Del Prato S, Kahn SE, Pavo I, et al. - Treatment with tirzepatide (novel dual GIP and GLP-1 receptor agonist) conferred a greater and clinically meaningful glycated hemoglobin (HbA _1c ) reduction than insulin glargine, along with a lower incidence of hypoglycemia at week 52, in individuals with type 2 diabetes and elevated cardiovascular risk. No excess cardiovascular risk was noted with tirzepatide treatment.

• This open-label, parallel-group, phase 3 study included 2,002 adults with type 2 diabetes and high cardiovascular risk inadequately controlled on oral glucose-lowering medications.
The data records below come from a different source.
(* ===== verification/Logger.v ===== *)
(** * The logger

    src/logger/logger.h and logger.cc: a bounded queue of messages and the thread that
    writes them.

    A method that holds the lock is one step; the thread gives the lock up while it writes
    and while it waits, so that other threads log in between. *)

From stdpp Require Import pretty.
From S2P Require Import Prelude IoWrappers.

(** ** Definitions *)

Section logger.
(** Times, as the clock reads and as [str] prints them. *)
Context {double : Type} (str_double : double → string) (str_unsigned : N → string).

Record LogMsg := mkLogMsg { timestamp : double; message : string; queue_full_count : N }.

(** Where the thread is: about to take the lock at the top of its loop, writing a buffer
    without the lock, waiting on the condition, or at its end. *)
Inductive place := AtTop | Writing (buf : string) | Waiting | Ended.

(** [woken] tells of a broadcast since the thread began to wait; [written] is what the file
    descriptor got. *)
Record Logger := mkLogger {
  queue : list LogMsg;
  stop_requested : bool;
  thread_at : place;
  woken : bool;
  written : string;
}.

Definition max_queue_size : nat := 100.
Definition new_Logger : Logger := mkLogger [] false AtTop false "".

(** [(queue.back().queue_full_count)++]. *)
Fixpoint count_at_back (l : list LogMsg) : list LogMsg :=
  match l with
  | [] => []
  | [item] => [mkLogMsg (timestamp item) (message item) (wrap32 (queue_full_count item + 1))]
  | item :: l => item :: count_at_back l
  end.

Definition Logger_log (now : double) (msg : string) (g : Logger) : Logger :=
  if decide (max_queue_size ≤ length (queue g))
  then mkLogger (count_at_back (queue g)) (stop_requested g) (thread_at g) (woken g) (written g)
  else mkLogger (queue g ++ [mkLogMsg now msg 0]) (stop_requested g) (thread_at g) true (written g).

Definition Logger_debug now msg := Logger_log now ("D:" +:+ msg).
Definition Logger_info now msg := Logger_log now ("I:" +:+ msg).
Definition Logger_warn now msg := Logger_log now ("W:" +:+ msg).
Definition Logger_error now msg := Logger_log now ("E:" +:+ msg).
(** [what()] of an error, or the description Xapian gives of one of its own. *)
Definition Logger_error_what now context what := Logger_log now ("E:" +:+ context +:+ ": " +:+ what).
Definition Logger_error_bad_alloc now context := Logger_log now ("E:" +:+ context +:+ ": out of memory").

(** One entry of the buffer. *)
Definition log_lines (item : LogMsg) : string :=
  str_double (timestamp item) +:+ ": " +:+ message item +:+ sing (chr 10) +:+
  (if decide (queue_full_count item = 0%N) then ""
   else str_double (timestamp item) +:+ ": LOG OVERLOADED - missing " +:+ str_unsigned (queue_full_count item) +:+ " entries" +:+ sing (chr 10)).

(** [process_queue] up to where it drops the lock, with the buffer. *)
Definition drain_queue (g : Logger) : Logger * string :=
  (mkLogger [] (stop_requested g) (thread_at g) (woken g) (written g), str_concat (log_lines <$> queue g)).

(** Writing the buffer, with what the operating system answers when it is given one. *)
Definition write_out (answers : string → list (sysanswer nat)) (buf : string) (g : Logger) : Logger :=
  mkLogger (queue g) (stop_requested g) (thread_at g) (woken g) (written g +:+ (io_write (answers buf) "" buf).1).

Definition move_to (p : place) (g : Logger) : Logger := mkLogger (queue g) (stop_requested g) p false (written g).

(** [run] from the test of its loop on: it ends, writes, or waits. *)
Definition loop_top (g : Logger) : Logger :=
  if stop_requested g then move_to Ended g
  else
    let '(g, buf) := drain_queue g in
    if decide (buf = "") then move_to Waiting g else move_to (Writing buf) g.

(** Up to the next point where the thread gives up the lock.  It leaves [wait] when it is
    woken, or by itself. *)
Definition thread_step (answers : string → list (sysanswer nat)) (g : Logger) : Logger :=
  match thread_at g with
  | AtTop => loop_top g
  | Writing buf =>
      let g := write_out answers buf g in
      if stop_requested g then move_to Ended g
      else if decide (queue g = []) then move_to Waiting g
      else loop_top g
  | Waiting => loop_top g
  | Ended => g
  end.

(** [Thread::stop] of a thread that was started. *)
Definition Logger_stop (g : Logger) : Logger :=
  if stop_requested g then g else mkLogger (queue g) true (thread_at g) true (written g).

(** [join], once the thread has ended. *)
Definition Logger_join (answers : string → list (sysanswer nat)) (g : Logger) : Logger :=
  let '(g, buf) := drain_queue g in if decide (buf = "") then g else write_out answers buf g.

(** ** What happens to the logger *)

Inductive log_event := Log (now : double) (msg : string) | Step (answers : string → list (sysanswer nat)) | Stop.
• Patients were randomized to receive tirzepatide or glargine; 1,995 were included in the modified intention-to-treat population.

• Tirzepatide led to mean HbA _1c changes at 52 weeks: −2·43% (SD 0·05) with 10 mg and −2·58% (0·05) with 15 mg, vs −1·44% (0·03) with glargine.

• The estimated treatment difference compared with glargine was −0·99% and −1·14% for tirzepatide 10 mg and 15 mg, respectively, and the non-inferiority margin of 0·3% was met for both doses.

• Tirzepatide was associated with a lower % of participants with hypoglycemia (6–9%) vs glargine (19%).

• No increase in adjudicated major adverse cardiovascular events-4 events (cardiovascular death, myocardial infarction, stroke, hospitalization for unstable angina) resulted from tirzepatide vs glargine (hazard ratio 0·74), and 60 deaths (n=25 [3%] tirzepatide; n=35 [4%] glargine) were reported.